Trucks can also be seen taking turns to carry gravel. It happens all day long, Mugarasadza points out.
The result has been that, even from a distance, one can easily see the ugly scars on the hills. City of Harare spokesperson Michael Chideme confirmed that the local authority has been extracting gravel for road construction from Warren Park.
The councillor for ward 15, Tichaona Mhetu, said although the Environmental Management Authority had not complained about the goings-on in Warren Park, he had complained to senior City of Harare officials about the environmental damage. He said he had invited the city’s chief road engineer and the director of works to assess the environmental destruction.
“I suggested that the works department erect a fence around the pits. They (the pits) are very deep and I had to stop them from continuing because they were advancing towards the houses. They then went to another side,” Mhetu said.
He also said the City of Harare should be environmentally friendly in its approach by filling up the pits, among other measures.
“When a house is so close to a very deep pit like that, it’s no longer safe. That’s my concern,” he said.

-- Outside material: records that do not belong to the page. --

Definition set_severity (severity : IncidentSeverity) (updated_at : Time)
    (d : Incident.t) : Incident.t :=
  Incident.mk (Incident.ID d) (Incident.IncidentKey d) (Incident.Title d)
    severity (Incident.Status d) (Incident.CreatedAt d) updated_at
    (Incident.Notes d) (Incident.WatchList d) (Incident.CreatedBy d)
    (Incident.Description d) (Incident.Assignee d).

Definition push_note (note : Note.t) (updated_at : Time)
    (d : Incident.t) : Incident.t :=
  Incident.mk (Incident.ID d) (Incident.IncidentKey d) (Incident.Title d)
    (Incident.Severity d) (Incident.Status d) (Incident.CreatedAt d) updated_at
    (Incident.Notes d ++ [note]) (Incident.WatchList d) (Incident.CreatedBy d)
    (Incident.Description d) (Incident.Assignee d).

(** [$addToSet]: the value is appended unless an equal one is present. *)
Definition addToSet (watcher : Watcher.t) (l : list Watcher.t) : list Watcher.t :=
  if existsb (Watcher.eqb watcher) l then l else l ++ [watcher].

Definition addToSet_watchlist (watcher : Watcher.t) (updated_at : Time)
    (d : Incident.t) : Incident.t :=
  Incident.mk (Incident.ID d) (Incident.IncidentKey d) (Incident.Title d)
    (Incident.Severity d) (Incident.Status d) (Incident.CreatedAt d) updated_at
    (Incident.Notes d) (addToSet watcher (Incident.WatchList d))
    (Incident.CreatedBy d) (Incident.Description d) (Incident.Assignee d).

(** [Find] with [SetSort] on one key, descending, read to the end by
    [cursor.All]: an insertion sort of the collection that keeps documents
    with equal keys in their natural order. *)
Fixpoint insert_desc (key : Incident.t -> Z) (d : Incident.t) (sorted : list Incident.t)
  : list Incident.t :=
  match sorted with
  | [] => [d]
  | x :: rest => if key x <=? key d then d :: sorted else x :: insert_desc key d rest
  end.

Definition sort_desc (key : Incident.t -> Z) (docs : list Incident.t) : list Incident.t :=
  fold_right (insert_desc key) [] docs.

Definition Find_sorted_desc (key : Incident.t -> Z) : M (list Incident.t) :=
  fun w => (Ok (sort_desc key (collection w)), w).

End mongo.

Module kafka.

(** [Producer.ProduceMessage] is a stub: it returns [nil]. *)
Definition ProduceMessage (event : KafkaEvent) : M unit := ret tt.

End kafka.

(* ------------------------------------------------------------------ *)
(** ** package repository *)

Module repository.
Section Repository.

Context {R : Runtime}.

Definition no_documents (e : error) : bool :=
  match e with ErrNoDocuments => true | _ => false end.

(** [if err == mongo.ErrNoDocuments { "incident not found" } else wrap]. *)
Definition not_found_or (msg : string) (e : error) : error :=
  if no_documents e then Errorf "incident not found" else Wrapf msg e.

(** A [nil] [Notes] slice and the empty one are the same list here, so the
    replacement of [nil] by the empty slice leaves nothing to do. *)
Definition Create (incident : Incident.t) : M Incident.t :=
  now <- time_Now ;;
  id <- NewObjectID ;;
  let incident :=
    Incident.mk id (Incident.IncidentKey incident) (Incident.Title incident)
      (Incident.Severity incident) (Incident.Status incident) now now
      (Incident.Notes incident) (Incident.WatchList incident)
      (Incident.CreatedBy incident) (Incident.Description incident)
      (Incident.Assignee incident) in
  insertedID <- on_error (mongo.InsertOne incident) (Wrapf "failed to create incident") ;;
  ret (Incident.mk insertedID (Incident.IncidentKey incident) (Incident.Title incident)
         (Incident.Severity incident) (Incident.Status incident)
         (Incident.CreatedAt incident) (Incident.UpdatedAt incident)
         (Incident.Notes incident) (Incident.WatchList incident)
         (Incident.CreatedBy incident) (Incident.Description incident)
         (Incident.Assignee incident)).

Definition UpdateStatus (id : string) (status : IncidentStatus) : M Incident.t :=
  match primitive.ObjectIDFromHex id with
  | Err e => fail (Wrapf "invalid incident ID format" e)
  | Ok objectID =>
      now <- time_Now ;;
      on_error
        (mongo.FindOneAndUpdate (fun d => primitive.eqb (Incident.ID d) objectID)
           (mongo.set_status status now))
        (not_found_or "failed to update incident status")
  end.

Definition UpdateSeverity (id : string) (severity : IncidentSeverity) : M Incident.t :=
  match primitive.ObjectIDFromHex id with
  | Err e => fail (Wrapf "invalid incident ID format" e)
  | Ok objectID =>
      now <- time_Now ;;
      on_error
        (mongo.FindOneAndUpdate (fun d => primitive.eqb (Incident.ID d) objectID)
           (mongo.set_severity severity now))
        (not_found_or "failed to update incident severity")
  end.

Definition AddNote (incidentID : string) (note : Note.t) : M Incident.t :=
  match primitive.ObjectIDFromHex incidentID with
  | Err e => fail (Wrapf "invalid incident ID format" e)
  | Ok objectID =>
      noteID <- NewObjectID ;;
      createdAt <- time_Now ;;
      let note :=
        Note.mk noteID (Note.Content note) createdAt (Note.AuthorEmail note)
          (Note.Type_ note) in
      now <- time_Now ;;
      on_error
        (mongo.FindOneAndUpdate (fun d => primitive.eqb (Incident.ID d) objectID)
           (mongo.push_note note now))
        (not_found_or "failed to add note to incident")
  end.

Definition GetByID (id : string) : M Incident.t :=
  match strconv.Atoi id with
  | Err e => fail (Wrapf "invalid incident ID format" e)
  | Ok incidentKey =>
      on_error
        (mongo.FindOne (fun d => Incident.IncidentKey d =? incidentKey))
        (not_found_or "failed to get incident")
  end.

Definition AddWatcherToIncident (incidentID : string) (watcher : Watcher.t)
  : M Incident.t :=
  match primitive.ObjectIDFromHex incidentID with
  | Err e => fail (Wrapf "invalid incident ID" e)
  | Ok objectID =>
      now <- time_Now ;;
      on_error
        (mongo.FindOneAndUpdate (fun d => primitive.eqb (Incident.ID d) objectID)
           (mongo.addToSet_watchlist watcher now))
        (not_found_or "failed to add watcher to incident")
  end.

Definition GetNextIncidentKey : M Z :=
  fun w =>
    match mongo.FindOne_sorted_desc Incident.IncidentKey w with
    | (Err e, w') =>
        if no_documents e then (Ok 1, w')
        else (Err (Wrapf "failed to get max incident key" e), w')
    | (Ok incident, w') => (Ok (int_add (Incident.IncidentKey incident) 1), w')
    end.

(** [Find] and [cursor.All] have an error branch each. *)
Definition GetAllIncidents : M (list Incident.t) :=
  incidents <- on_error (mongo.Find_sorted_desc Incident.CreatedAt)
                 (Wrapf "failed to get incidents") ;;
  on_error (ret incidents) (Wrapf "failed to decode incidents").

End Repository.
End repository.

(* ------------------------------------------------------------------ *)
(** ** package services *)

Module services.
Section Service.

Context {R : Runtime}.

(** The zero value of [time.Time], of a freshly built struct. *)
Definition zero_Time : Time := 0.

Definition allowedTransitions : list (IncidentStatus * list IncidentStatus) :=
  [ (Open, [InProgress; Resolved; Closed]);
    (InProgress, [Open; Resolved; Closed]);
    (Resolved, [Open; InProgress; Closed]);
    (Closed, [Open]) ].

(** Lookup in a Go map literal with distinct keys. *)
Fixpoint map_lookup (key : IncidentStatus)
    (m : list (IncidentStatus * list IncidentStatus)) : option (list IncidentStatus) :=
  match m with
  | [] => None
  | (k, v) :: rest => if String.eqb k key then Some v else map_lookup key rest
  end.

(** [nil] is [None]. *)
Definition validateStatusTransition (currentStatus newStatus : IncidentStatus)
  : option error :=
  let rejected :=
    Some (Errorf ("cannot transition from " ++ currentStatus ++ " to " ++ newStatus)) in
  match map_lookup currentStatus allowedTransitions with
  | Some allowedStatuses =>
      if existsb (fun allowed => String.eqb allowed newStatus) allowedStatuses
      then None else rejected
  | None => rejected
  end.

Definition validateEmail (email : string) : option error :=
  if checkmail_ValidateFormat email then None
  else Some (Wrapf "invalid email format" ErrBadFormat).

(** The loop over [req.Notes].  [notes] aliases [req.Notes], and each
    element is read before it is overwritten, so the loop maps the slice.
    Every note is rebuilt from its content and author only; [Type] is not
    listed in the struct literal and takes its zero value. *)
Fixpoint stamp_notes (notes : list Note.t) : M (list Note.t) :=
  match notes with
  | [] => ret []
  | note :: rest =>
      id <- NewObjectID ;;
      createdAt <- time_Now ;;
      rest' <- stamp_notes rest ;;
      ret (Note.mk id (Note.Content note) createdAt (Note.AuthorEmail note) "" :: rest')
  end.

Definition CreateIncident (req : CreateIncidentRequest.t) : M Incident.t :=
  if negb (IncidentSeverity_IsValid (CreateIncidentRequest.Severity req)) then
    fail (Errorf ("invalid severity: " ++ CreateIncidentRequest.Severity req))
  else
    notes <- match CreateIncidentRequest.Notes req with
             | Some supplied => stamp_notes supplied
             | None => ret []
             end ;;
    watcherList <-
      (if negb (String.eqb (strings.Trim (CreateIncidentRequest.AuthorEmail req) " ") "") then
         match validateEmail (CreateIncidentRequest.AuthorEmail req) with
         | Some conditionErr => fail (Wrapf "invalid email" conditionErr)
         | None => ret [Watcher.mk (CreateIncidentRequest.AuthorEmail req)]
         end
       else ret []) ;;
    nextKey <- on_error repository.GetNextIncidentKey
                 (Wrapf "failed to generate incident key") ;;
    let incident :=
      Incident.mk primitive.NilObjectID nextKey (CreateIncidentRequest.Title req)
        (CreateIncidentRequest.Severity req) Open zero_Time zero_Time
        notes watcherList (CreateIncidentRequest.AuthorEmail req)
        (CreateIncidentRequest.Description req) (CreateIncidentRequest.Assignee req) in
    createdIncident <- on_error (repository.Create incident)
                         (Wrapf "failed to create incident") ;;
    eventKey <- NewObjectID ;;
    kafka.ProduceMessage
      (IncidentCreated (primitive.Hex eventKey)
         (primitive.Hex (Incident.ID createdIncident))
         (Incident.Title createdIncident) (Incident.Severity createdIncident)) ;;;
    ret createdIncident.

Definition GetByID (id : string) : M Incident.t :=
  on_error (repository.GetByID id) (Wrapf "failed to get incident").

Definition AddWatcherToIncident (incidentID : string) (watcher : Watcher.t)
  : M Incident.t :=
  _ <- on_error (repository.GetByID incidentID) (Wrapf "incident not found") ;;
  match validateEmail (Watcher.Email watcher) with
  | Some conditionErr => fail (Wrapf "invalid email" conditionErr)
  | None =>
      on_error (repository.AddWatcherToIncident incidentID watcher)
        (Wrapf "failed to add watcher to incident")
  end.

Definition UpdateIncidentStatus (id : string) (req : UpdateIncidentStatusRequest.t)
  : M Incident.t :=
  if negb (IncidentStatus_IsValid (UpdateIncidentStatusRequest.Status req)) then
    fail (Errorf ("invalid status: " ++ UpdateIncidentStatusRequest.Status req))
  else
    existingIncident <- on_error (repository.GetByID id) (Wrapf "incident not found") ;;
    match validateStatusTransition (Incident.Status existingIncident)
            (UpdateIncidentStatusRequest.Status req) with
    | Some err => fail (Wrapf "invalid status transition" err)
    | None =>
        updatedIncident <-
          on_error
            (repository.UpdateStatus (primitive.Hex (Incident.ID existingIncident))
               (UpdateIncidentStatusRequest.Status req))
            (Wrapf "failed to update incident status") ;;
        (if negb (String.eqb (strings.Trim (UpdateIncidentStatusRequest.AuthorEmail req) " ") "")
         then
           _ <- on_error
                  (AddWatcherToIncident id
                     (Watcher.mk (UpdateIncidentStatusRequest.AuthorEmail req)))
                  (Wrapf "status updated but failed to add watcher to incident") ;;
           ret tt
         else ret tt) ;;;
        eventKey <- NewObjectID ;;
        kafka.ProduceMessage
          (IncidentStatusUpdated (primitive.Hex eventKey)
             (primitive.Hex (Incident.ID updatedIncident))
             (Incident.Title updatedIncident) (Incident.Status updatedIncident)) ;;;
        ret updatedIncident
    end.

Definition UpdateIncidentSeverity (id : string) (req : UpdateIncidentSeverityRequest.t)
  : M Incident.t :=
  if negb (IncidentSeverity_IsValid (UpdateIncidentSeverityRequest.Severity req)) then
    fail (Errorf ("invalid severity: " ++ UpdateIncidentSeverityRequest.Severity req))
  else
    _ <- on_error (repository.GetByID id) (Wrapf "incident not found") ;;
    updatedIncident <-
      on_error (repository.UpdateSeverity id (UpdateIncidentSeverityRequest.Severity req))
        (Wrapf "failed to update incident severity") ;;
    (if negb (String.eqb (strings.Trim (UpdateIncidentSeverityRequest.AuthorEmail req) " ") "")
     then
       _ <- on_error
              (AddWatcherToIncident id
                 (Watcher.mk (UpdateIncidentSeverityRequest.AuthorEmail req)))
              (Wrapf "updated incident severity but failed to add watcher to incident") ;;
       ret tt
     else ret tt) ;;;
    eventKey <- NewObjectID ;;
    kafka.ProduceMessage
      (IncidentSeverityUpdated (primitive.Hex eventKey)
         (primitive.Hex (Incident.ID updatedIncident))
         (Incident.Title updatedIncident) (Incident.Severity updatedIncident)) ;;;
    ret updatedIncident.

However, besides the safety of people, especially children, the extraction of gravel also has environmental effects. Other than their safety, residents again complained about noise pollution from the trucks, earthmovers and bulldozers, as well as explosives used to blast rock.
Despite all these effects, Mhetu said he believes when the City of Harare settled for extracting gravel, it had complied with all Ema requirements.
“We haven’t received any communication or complaint from Ema seeking the punishment of the City of Harare, so it shows they are complying with the Ema Act,” he said.
Mhetu however said there was no excuse for the failure to fill the gaping pits. Ema’s senior environmental education and publicity officer for Harare metropolitan province, Batsirai Sibanda, said the agency is aware of the extraction of gravel in Warren Park, adding the local authority is not committing an offence.
“These borrow pits have been in existence before Ema was established, although an environmental management plan was submitted by Harare City Council to the agency (Ema) and we are constantly monitoring the gravel extraction activities taking place,” Sibanda said.
In an article published by Ubuntu Times, environmentalists complained that soil from dug up areas below and on top of Warren Hills is being washed into Lake Chivero, contributing to siltation.
Chivero supplies water to Harare and Chitungwiza. Sibanda denied the siltation.
“The gravel extraction taking place on this site is not on wetlands. Land degradation that takes place on wetlands is the one that primarily affects our water sources,” she said.
The extraction of gravel is likely to continue going forward. “Let’s see what this area will look like after 20 to 30 years. I am sure these hills will be non-existent or badly scarred such that they will become a real eyesore. And as long as the pits are not filled, there will be many broken limbs or deaths caused by this extraction,” warned Moyo, the local resident.
“It pains my heart and this view is widely shared.”